Natural compounds such as lycopene, polyphenols, quercetin, phloretin, berberine, and sulforaphane show a preventive potential against SARS-CoV-2 infection [228,229,230,231]. The lecithinised superoxide dismutase (PC-SOD) enzyme possesses excellent bioavailability, safety (confirmed in phase I and II studies), and modulatory effect to reduce the harms of oxidative stress in COVID-19 [232,233,234,235,236]. It is a synthetic product with long-life and high bioavailability compared to non-lecithinsed forms of the enzyme [237, 238]. For example, the intravenous administration of PC-SOD was safe and suppressed pulmonary emphysema and fibrosis, lung inflammation or ARDS, and activation of proteases, and the expression in vitro and in animal models [234, 239,240,241,242,243]. The lecithinised superoxide dismutase reduced serum LDH and surfactant protein A in patients with stage III-IV idiopathic pulmonary fibrosis without significant side effects. It would exert a more pulmonary protective effect if administered earlier during the course of the disease [233].

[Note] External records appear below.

(* ===== verification/ParcelGuarantees.v ===== *)
(** * Safety of parcels

    No legal sequence of operations leaves the memory of the parcel; reads do not disclose
    or misread objects; and what happens where the callers are not careful. *)

From S2P Require Import Prelude Parcel ParcelData ParcelLemmas ParcelTheorems ParcelSafety ParcelObjects ParcelMemory.
Import Parcel ParcelData.

(** C2: No sequence of legal requests on a parcel, whatever values are written, whatever
    bytes and objects are received from the driver and then read as whatever types, ends
    the process or touches a byte outside the block that holds the data; and the fields
    stay consistent: the block has mDataCapacity bytes, the data lies inside it, the
    position in the data (or at most three bytes behind it), and the objects inside the
    block. *)
Theorem parcel_memory_safe e rs : env_ok e -> legal_run e rs new ->
  exists p, for_each (perform e) rs new = Some (tt, p) /\ sound e p.
Proof. intros He Hrs. destruct (run_wp e He rs new (new_sound e) Hrs) as ([] & p & Hr & Hp). by exists p. Qed.

Lemma plain_env_ok : env_ok plain_env.
Proof.
  split; [|intros o; done|by vm_compute].
  intros n l Hn [= <-]. rewrite length_replicate. lia.
Qed.

(** a file descriptor *)
Definition some_fd : flat_binder_object := mkFlat 3 0 7 7 1.

(** written, read back as other types, and then received bytes that are not what is read *)
Definition requests : list request :=
  [WriteData (Vector Int32) [1; 2; 3]; WriteObject some_fd true; WriteString8 (Some [65; 66]); SetDataPosition 4; ReadData (Vector String16); ReadObject true;
   SetDataSize 20; SetDataPosition 16; WriteData Int64 9;
   IpcSetDataReference (le_bytes 4 1000 ++ flat_bytes plain_env some_fd ++ [65; 66; 0]) [4]; ReadString8; SetDataPosition 28; ReadCString; ReadData Int32; FreeData].

Lemma parcel_memory_safe_witness : exists p, for_each (perform plain_env) requests new = Some (tt, p) /\ sound plain_env p.
Proof.
  apply parcel_memory_safe; [exact plain_env_ok|].
  repeat (split; [first [by vm_compute | split; [by vm_compute|by intros [=]] | split; [by vm_compute|apply Forall_cons; split; [by vm_compute|constructor]]]
                 |intros p' Hp'; vm_compute in Hp'; injection Hp' as <-]); exact I.
Defined.

(** C29: After any sequence of reads and changes of position, a read of bytes that are there
    is refused with PERMISSION_DENIED exactly when the bytes (with their padding) overlap
    a binder or file descriptor recorded in the parcel; otherwise it gives the bytes of
    the data at the position. The search for such an object starts at mNextObjectHint, and
    the objects are sorted on the way, but none is overlooked and none is lost. *)
Theorem reads_respect_objects e p0 p len : env_ok e -> sound e p0 -> mNextObjectHint p0 = 0 -> mObjectsSorted p0 = false ->
  rtc (read_step e) p0 p -> 0 <= len <= INT32_MAX -> mDataPos p + PAD_SIZE_UNSAFE len <= mDataSize p ->
  exists err bytes p', read e len p = Some ((err, bytes), p') /\ mObjects p' ≡ₚ mObjects p /\ mDataPos p' = mDataPos p + PAD_SIZE_UNSAFE len /\
    (err = NO_ERROR /\ bytes = take (Z.to_nat len) (drop (Z.to_nat (mDataPos p)) (default [] (mData p))) /\
     Forall (fun off => ~ touches e (mDataPos p) (mDataPos p + PAD_SIZE_UNSAFE len) off) (mObjects p) \/
     err = PERMISSION_DENIED /\ bytes = [] /\ Exists (touches e (mDataPos p) (mDataPos p + PAD_SIZE_UNSAFE len)) (mObjects p)).
Proof.
  intros He Hp0 Hhint Hsort Hsteps Hlen Hend. assert (hint_ok e p0) as Hh0 by (split; rewrite ?Hhint, ?Hsort; try done; constructor).
  destruct (read_steps_inv e p0 p He Hsteps (conj Hp0 Hh0)) as [Hp Hh].
  destruct (read_spec e len p Hp Hh Hlen Hend) as (err & bytes & p' & Hr & _ & Hrest). by exists err, bytes, p'.
Qed.

(** two file descriptors written in the wrong order *)
Definition unsorted_parcel : t :=
  default new (snd <$> for_each (perform plain_env)
    [Write (replicate 64 1); SetDataPosition 32; WriteObject some_fd true; SetDataPosition 4; WriteObject some_fd true; SetDataPosition 0] new).

(** after a number has been read *)
Definition sorted_parcel : t := default new (snd <$> readAligned plain_env 4 unsorted_parcel).

Lemma reads_respect_objects_witness : exists err bytes p',
  read plain_env 2 sorted_parcel = Some ((err, bytes), p') /\ mObjects p' ≡ₚ mObjects sorted_parcel /\ mDataPos p' = mDataPos sorted_parcel + PAD_SIZE_UNSAFE 2 /\
  (err = NO_ERROR /\ bytes = take 2 (drop (Z.to_nat (mDataPos sorted_parcel)) (default [] (mData sorted_parcel))) /\
   Forall (fun off => ~ touches plain_env (mDataPos sorted_parcel) (mDataPos sorted_parcel + PAD_SIZE_UNSAFE 2) off) (mObjects sorted_parcel) \/
   err = PERMISSION_DENIED /\ bytes = [] /\ Exists (touches plain_env (mDataPos sorted_parcel) (mDataPos sorted_parcel + PAD_SIZE_UNSAFE 2)) (mObjects sorted_parcel)).
Proof.
  apply (reads_respect_objects plain_env unsorted_parcel sorted_parcel 2).
  - exact plain_env_ok.
  - split; try (by vm_compute). vm_compute. repeat constructor; by intros.
  - by vm_compute.
  - by vm_compute.
  - apply rtc_once, (step_aligned _ _ _ 4 (NO_ERROR, Some 16843009)); [lia|by vm_compute].
  - by vm_compute.
  - by vm_compute.
Defined.

(** ** Where callers are not careful *)

(** setDataPosition accepts a position behind the data, and growData makes room behind
    the data, not behind the position: after four bytes have been written, a write at
    position 1000 grows the block to 128 bytes and then stores behind its end. *)
Theorem write_beyond_data :
  exists p, for_each (perform plain_env) [WriteData Int32 1; SetDataPosition 1000] new = Some (tt, p) /\
  mDataCapacity p = 128 /\ writeInt32 plain_env 2 p = None.
Proof. eexists. split; [vm_compute; reflexivity|]. split; vm_compute; reflexivity. Qed.

(** A write that growData refuses reports success. A block of more than two thirds of
    INT32_MAX bytes written to an empty parcel needs more than INT32_MAX bytes of
    capacity; writeInplace gives a null pointer, write then returns mError, which nothing
    has set: the status is NO_ERROR and the parcel is still empty. *)
Theorem refused_growth_reports_success e data : 1431655766 <= Z.of_nat (length data) <= INT32_MAX - 3 ->
  write e data new = Some (NO_ERROR, new).
Proof.
  intros Hlen. unfold write. cbv zeta. rewrite (proj2 (Z.ltb_ge _ _)) by lia. pose proof (pad_spec (Z.of_nat (length data)) ltac:(lia)) as [Hpad _].
  enough (writeInplace e (Z.of_nat (length data)) new = Some (None, new)) as H by by rewrite (bind_step _ _ _ _ _ H).
  unfold writeInplace. rewrite (proj2 (Z.ltb_ge _ _)) by lia. rewrite (bind_step _ _ _ _ _ (pad_size_ret (Z.of_nat (length data)) new ltac:(unfold INT32_MAX in *; lia))), bind_id.
  set (padded := PAD_SIZE_UNSAFE _) in *. cbn [mDataPos mDataCapacity new]. rewrite Z.add_0_l, uint64_id by (unfold INT32_MAX in *; lia).
  rewrite (proj2 (Z.ltb_ge _ _)), (proj2 (Z.leb_gt _ _)) by lia.
  enough (growData e padded new = Some (BAD_VALUE, new)) as H by by rewrite (bind_step _ _ _ _ _ H).
  unfold growData. rewrite (proj2 (Z.ltb_ge _ _)) by lia. rewrite bind_gets. cbn [mDataSize new]. rewrite Z.add_0_l.
  unfold SIZE_MAX, INT32_MAX in *. change (18446744073709551615 / 3) with 6148914691236517205. rewrite !(proj2 (Z.ltb_ge _ _)) by lia.
  assert (2147483647 < padded * 3 / 2) as Hnew by (Z.to_euclidean_division_equations; lia). rewrite (proj2 (Z.leb_gt _ _)) by lia.
  unfold continueWrite, INT32_MAX. by rewrite (proj2 (Z.ltb_lt _ _)) by lia.
Qed.

Lemma refused_growth_reports_success_witness :
  write plain_env (replicate (Z.to_nat 1500000000) 7) new = Some (NO_ERROR, new).
Proof. apply refused_growth_reports_success. rewrite length_replicate, Z2Nat.id by lia. unfold INT32_MAX. lia. Defined.

(** Received data that is cut in the middle of an object keeps the object: the offset is
    below the new size. The copy of ten bytes ends inside the object, and releasing it
    reads behind the end of the block. *)
Theorem cut_object_overrun :
  exists p, for_each (perform plain_env)
    [IpcSetDataReference (le_bytes 4 1000 ++ flat_bytes plain_env some_fd) [4]; SetDataSize 10] new = Some (tt, p) /\
  mDataCapacity p = 10 /\ mObjects p = [4] /\ freeData plain_env p = None.
Proof. eexists. split; [vm_compute; reflexivity|]. repeat split; vm_compute; reflexivity. Qed.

CONCLUSIONS AND FUTURE DIRECTIONS

This review has shed light on the close relationship between mitochondrial dysfunction, NOX, ROS, NLRP3 inflammasome, TLRs, and NO as the “inflammatory circuit” of COVID-19. The lack of normal autophagy leads to central problems such as mitochondrial dysfunction and the production of ROS. Subsequently, there could be an interplay between autophagy and SARS-CoV-2, but the exact nature of such an interaction remains unclear.

The proposed crosstalk between ROS and NOX during SARS-CoV-2 infection unequivocally constitutes an emerging molecular analysis and drug design route for COVID-19. Other probable interfering signalling pathways (i.e., PAR, TLR-MyD88, ROS/NF‐kB/TLR, and TLR4/TRIF/TRAF6) take place during SARS-CoV-2 pathogenesis. The coronavirus proteases, especially 3C-like protease (Mpro or 3CLpro), are attractive antiviral drug targets because they are essential for coronaviral replication. Such antiviral drugs would inhibit viral replication and the dysregulation of signalling cascades in infected cells that may lead to the death of healthy cells [6].

Future investigations may unveil the mitochondrial innate antiviral signalling during COVID-19, SARS-CoV-2–host interactions, and how SARS-CoV-2 exploits alterations to the mitochondrial morphophysiology to its benefit [244, 245]. The inhibitors of NOS and ROX might be promising compounds to reduce the SARS-CoV-2-related hyperinflammatory states during the cytokine response, vascular hyperpermeability, microthrombosis, tissue injury/ischaemia and fibrosis, and multiorgan failure. Nevertheless, the essential functions of NOX and ROS in normal physiology should be considered. The use of antioxidants may face potential challenges, such as physiological interferences, biological functions of NOX/ROS, lack of target access, and the inability to attain adequate ROS concentrations.